TASK DETAILS:
For the entries that follow, restate word for word the line containing "to the gateway", the line containing "Import ListNotations.", and every line that lies between them.

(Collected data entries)
(** * Charge dispatch, webhook reconciliation and the transaction ledger

    A shallow embedding of the Go payment backend: the [PaymentHandler] of
    [handlers] (charge creation, the per-method processors, the ledger upsert
    with its balance credit, the webhook that accepts event- and charge-shaped
    envelopes) and the [net/http] [WebhookHandler].

    Conventions.
    - [int64] and [int] are [Z], [uint] is [N]; no statement below depends on
      wrap-around, and the only arithmetic on amounts is the comparison
      [Amount <= 0] and the conversion to major units.
    - [float64] values are exact rationals ([Q]); rounding is not modelled.
    - Go's [error] is the message it carries; [nil] is [None].
    - [map[string]interface{}] is [option (gmap string Value)], [None] being
      the nil map.
    - The remote gateway, the clock and the failures of the storage layer are
      the environment [Env] of one request; the database, the operations issued
      to the gateway and the log lines form the state [World] that the handlers
      thread. *)

From Stdlib Require Import ZArith QArith String Ascii List Bool Lia.
From Stdlib Require Import Decimal DecimalString DecimalN Sorted.
From stdpp Require Import gmap strings.
Import ListNotations.

Local Open Scope string_scope.
Local Open Scope Z_scope.

(** ** Results of fallible calls *)

Inductive result (A : Type) : Type :=
| Ok (a : A)
| Err (msg : string).
Arguments Ok {A} a.
Arguments Err {A} msg.

#[local] Set Warnings "-register-all".

(** ** Loosely typed values: what an [interface{}] holds after JSON decoding
    ([nil], [bool], [float64], [string], arrays, objects), plus Go's [int]
    for maps built in process. *)

Inductive Value : Type :=
| VNil
| VBool (b : bool)
| VFloat64 (q : Q)
| VString (s : string)
| VInt (z : Z)
| VArray (l : list Value)
| VObject (fields : list (string * Value)).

FINISHED EXERCISE:
      to the gateway and the log lines form the state [World] that the handlers
      thread. *)

From Stdlib Require Import ZArith QArith String Ascii List Bool Lia.
From Stdlib Require Import Decimal DecimalString DecimalN Sorted.
From stdpp Require Import gmap strings.
Import ListNotations.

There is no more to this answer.